Digg Founder Says Copy/Paste Coming In iPhone 3.0
Over the weekend at the South By Southwest 2009 conference in Austin, Texas, Rose claimed to have it on good authority that Apple will include copy/paste in the upcoming iPhone 3.0 release, which Apple is expected to unveil in a Tuesday event at its Cupertino, Calif. headquarters.
Rose made his declaration in a yet-to-be-aired taping of the weekly video podcast Diggnation that was filmed at the conference.

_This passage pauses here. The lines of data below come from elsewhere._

(** [render(template, callbackOrQuery, depth = 0)]; [self] is [render] for
    the calls it makes to itself. *)
Definition render_body (self : render_fn)
    (template callbackOrQuery depth0 : val) : M rendered :=
  let depth := if is_undefined depth0 then VNum 0 else depth0 in
  if negb (truthy template) then ret RNull
  else if is_false (get_prop template "if") then ret RNull
  else
    match template with
    | VStr s => t <- Dom.createTextNode s ;; ret (RNode t)
    | _ =>
        let tagName :=
          if truthy (get_prop template "tagName")
          then get_prop template "tagName" else VStr "div" in
        element <- Dom.createElementNS (namespace_of (to_string tagName))
                     (to_string tagName) ;;
        forEach (own_keys template) (fun key =>
          let value := get_prop template key in
          value <- (if isStringifiedFunction value
                    then lift (parseStringifiedFunction E value)
                    else ret value) ;;
          match value with
          | VFun f =>
              processFunctionValue E (setElementAttribute self) element key f depth
          | VNull => ret tt
          | _ => setElementAttribute self element key value VNull depth
          end) ;;
        if isServer E && is_zero depth then handleServerSideRendering E T element
        else if truthy callbackOrQuery
        then
          match callbackOrQuery with
          | VFun f => run_callback E f element ;; ret RUndefined
          | _ =>
              h <- gets dom ;;
              match querySelector E h None (to_string callbackOrQuery) with
              | Some parent => Dom.appendChild parent element ;; ret RUndefined
              | None => throw (TypeError "Cannot read properties of null")
              end
          end
        else ret (RNode element)
    end.

Fixpoint render (fuel : nat) : render_fn :=
  render_body
    (match fuel with
     | O => fun _ _ _ => throw RangeError
     | S n => render n
     end).

End Renderer.
End Refactored.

Apple didn't include native copy/paste in the first two iterations of the iPhone operating system, and third party efforts to bring this functionality to the device have largely been kludgy. But in iPhone 3.0, users will simply double-tap a word and drag quote marks around the text they wish to select, and then choose between copy, cut, or paste options, Rose said in the podcast.
The iPhone 3.0 software will also include other unspecified features aimed to bringing the iPhone up to speed with Palm's Pre smartphone. "Everything that the Palm Pre thought they had on Apple has now gone away," Rose said in the podcast.
However, video recording, another feature for which iPhone users have long pined, won't be part of the iPhone 3.0 release due to technical issues, Rose said.
Palm unveiled the Pre in January at the Consumer Electronics Show, and the company plans to launch the device through Sprint, its exclusive carrier partner, sometime in the first half of the year. Palm is hoping the Pre will help pull it from the economic doldrums, and many industry experts see the long-awaited smartphone as a viable challenger to the iPhone.
However, according to a recent Gartner study, Apple is having trouble moving iPhone 3G inventory. Apple reportedly sold 4.4 million iPhones in the first fiscal quarter, down from fourth quarter sales of 6.9 million.